4. Leaky gut syndrome
Studies have shown that people with markers of leaky gut syndrome also had increased levels of fat and a larger waist circumference, which suggests that intestinal permeability can increase fat around our organs and contribute to metabolic syndrome. Leaky gut syndrome can also lead to increased blood-brain barrier permeability (leaky brain), and this low-grade brain inflammation can further complicate losing weight by messing up our hormone balance.

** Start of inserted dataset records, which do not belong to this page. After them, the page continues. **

(** * The replicated SQL store of consul: a shallow embedding

    The development follows the Go sources

    - [agent/consul/server_lookup.go]   (the peer directory),
    - [agent/consul/state/sqldb.go]     (the replicated store),
    - [agent/structs/sqldb.go]          (the wire data model),
    - [agent/consul/sqldb_endpoint.go]  (the consensus-driven endpoint).

    Go maps are [gmap]s, structs are records, methods with a pointer
    receiver take the receiver's value and give the updated value back,
    and a Go [error] result is the [Err] case of [result]. *)

From stdpp Require Import gmap strings list fin_maps.

Open Scope string_scope.
Open Scope list_scope.

(** ** Go values shared by all packages *)

(** The [error] values that occur in the sources.  [errors.New] and
    [fmt.Errorf] allocate a value of their own, so the sentinel
    [ErrStoreInvalidState] is different from every error that the
    operating system, the engine or raft reports. *)
Inductive error : Type :=
| ErrStoreInvalidState            (* errors.New("store not in valid state") *)
| Errorf (msg : string)           (* fmt.Errorf(...) *)
| ErrNotExist (path : string)     (* *os.PathError wrapping ENOENT *)
| ErrNotLeader                    (* consul's ErrNotLeader *)
| RaftErrNotLeader                (* raft.ErrNotLeader *)
| EnvError (msg : string).        (* any other failure of the OS, engine or raft *)

#[global] Instance error_eq_dec : EqDecision error.
Proof. solve_decision. Defined.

Your gut health game plan:
1. Consider gut labs
You don’t have to be experiencing gut symptoms to have an underlying gut problem. By running functional medicine labs to assess for leaky gut syndrome, SIBO, candida overgrowth, and short-chain fatty acids, we can find out what’s really going on in your gut.
2. Increase your bacterial diversity
Probiotics are a great tool to balance your microbiome, and a combination of bifidobacteria, enterococcus, and lactobacillus has been shown to have a positive effect on small intestinal bacterial overgrowth. I am also a fan of soil-based probiotics to further broaden the varieties of microbes in your gut. Probiotics work by influencing the balance of the microbiome and encouraging healthy bacterial populations. Eating a variety of fermented foods like sauerkraut, kimchee, kombucha, and coconut kefir also offer different bacterial strains, promoting healthy bacterial diversity.
3. Promote healthy short-chain fatty levels
SCFAs are made when you eat healthy prebiotic and high-fiber foods. Load up on nutrient-dense leafy greens like spinach, kale, Swiss chard, and watercress and other super plant foods! If you need to increase the fat-burning butyrate, I suggest bringing Hi-Maize Resistant Starch into your diet to boost butyrate in your large intestine. Hydroxymethyl butyrate can also be supplemented.”